Namespace connection string

To get the connection string for your Event Hub namespace, follow these steps:

  • Go to the Azure portal.

  • Navigate to an Event Hub namespace.

  • In the left-hand menu, select "Shared access policies".

  • Select the policy to be used or create a new one with required claims: Manage, Send and/or Listen.

  • Copy the "Primary Connection String" or "Secondary Connection String".

  • Store the connection string in a Radix secret or Azure Key Vault secret of a component, e.g. EVENT_HUB_CONNECTION.

    This connection string has the following format:

    Endpoint=sb://<sb>.servicebus.windows.net/;SharedAccessKeyName=<key name>;SharedAccessKey=<key value>

    It does not have EntityPath property, so it can be used for all Event Hub instances in the namespace.
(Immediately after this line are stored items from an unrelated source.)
(** * Kev.in backend: access control of the user and exercise resources

    Shallow embedding of
      - [backend/database/models.py]    (roles, the user table),
      - [backend/lib/routes/user.py]    ([UserResource]),
      - [backend/lib/routes/exercise.py] ([ExerciseResource._authorize]),
    followed by the properties of the authorization decision and of the
    handlers built on it.

    Python exceptions are kept as values: a computation is a [result],
    either [Ret v] or [Raise e].  An exception that leaves a handler is what
    Flask answers with status 500. *)

From Stdlib Require Import ZArith String Ascii List Bool Lia DecimalString.
Import ListNotations.
Local Open Scope string_scope.
Local Open Scope Z_scope.

(** ** Python run-time: exceptions, dynamic values, dictionaries *)

Module Py.

(** The exception classes that occur in the routes. *)
Inductive exn : Type :=
| DecodeError                     (* jwt.exceptions.DecodeError *)
| InvalidSignatureError           (* jwt: subclass of DecodeError *)
| InvalidAlgorithmError           (* jwt: subclass of InvalidTokenError only *)
| ExpiredSignatureError           (* jwt: subclass of InvalidTokenError only *)
| KeyError (key : string)
| IndexError
| TypeError                       (* subscript of None, wrong argument type *)
| ValueError
| NoSuchColumnError (col : string)  (* sqlalchemy.exc, a KeyError *)
| NoResultFound                   (* sqlalchemy.exc *)
| IntegrityError                  (* sqlalchemy.exc: constraint violated *)
| CompileError                    (* sqlalchemy.exc: unknown column in values() *)
| StatementError.                 (* sqlalchemy.exc: value of the wrong type *)

Inductive result (A : Type) : Type :=
| Ret (v : A)
| Raise (e : exn).
Arguments Ret {A} v.
Arguments Raise {A} e.

Definition bind {A B : Type} (c : result A) (k : A -> result B) : result B :=
  match c with
  | Ret v => k v
  | Raise e => Raise e
  end.

(** [except jwt.exceptions.DecodeError]: the class and its subclasses. *)
Definition is_DecodeError (e : exn) : bool :=
  match e with
  | DecodeError | InvalidSignatureError => true
  | _ => false
  end.

(** [except sqlalchemy.exc.NoResultFound]. *)
Definition is_NoResultFound (e : exn) : bool :=
  match e with
  | NoResultFound => true
  | _ => false
  end.

(** [try: c  except cls: h  else: k]. *)
Definition try_except_else {A B : Type} (c : result A) (cls : exn -> bool)
    (h : result B) (k : A -> result B) : result B :=
  match c with
  | Ret v => k v
  | Raise e => if cls e then h else Raise e
  end.

(** A dictionary with string keys, in insertion order. *)
Definition dict (V : Type) : Type := list (string * V).

Fixpoint dict_get {V : Type} (d : dict V) (k : string) : option V :=
  match d with
  | [] => None
  | (k', v) :: d' => if String.eqb k' k then Some v else dict_get d' k
  end.

(** [k in d] *)
Definition dict_contains {V : Type} (d : dict V) (k : string) : bool :=
  match dict_get d k with
  | Some _ => true
  | None => false
  end.

(** [d[k]] *)
Definition dict_getitem {V : Type} (d : dict V) (k : string) : result V :=
  match dict_get d k with
  | Some v => Ret v
  | None => Raise (KeyError k)
  end.

(** [del d[k]] *)
Fixpoint dict_remove {V : Type} (d : dict V) (k : string) : dict V :=
  match d with
  | [] => []
  | (k', v) :: d' =>
      if String.eqb k' k then dict_remove d' k else (k', v) :: dict_remove d' k
  end.

Definition dict_del {V : Type} (d : dict V) (k : string) : result (dict V) :=
  if dict_contains d k then Ret (dict_remove d k) else Raise (KeyError k).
  • Specify an instance name in eventHubName or in an environment variable, referred by eventHubNameFromEnv properties.

Instance connection string

To get the connection string for an Event Hub instance, follow these steps:

  • Go to the Azure portal.
  • Navigate to an Event Hub namespace.
  • Select a specific Event Hub instance in "Entities/Event Hubs" list.
  • In the left-hand menu, select "Settings/Shared access policies".

Shared access policy for event hub instance

  • Select the policy to be used or create a new one with required claims: Manage, Send and/or Listen.
  • Copy the "Primary Connection String" or "Secondary Connection String".

Shared access policy for event hub instance connection string

This connection string has the following format:

Endpoint=sb://<sb>.servicebus.windows.net/;SharedAccessKeyName=<key name>;SharedAccessKey=<key value>;EntityPath=<hub-name>

It includes the EntityPath property, therefore specifying eventHubName or eventHubNameFromEnv is not required.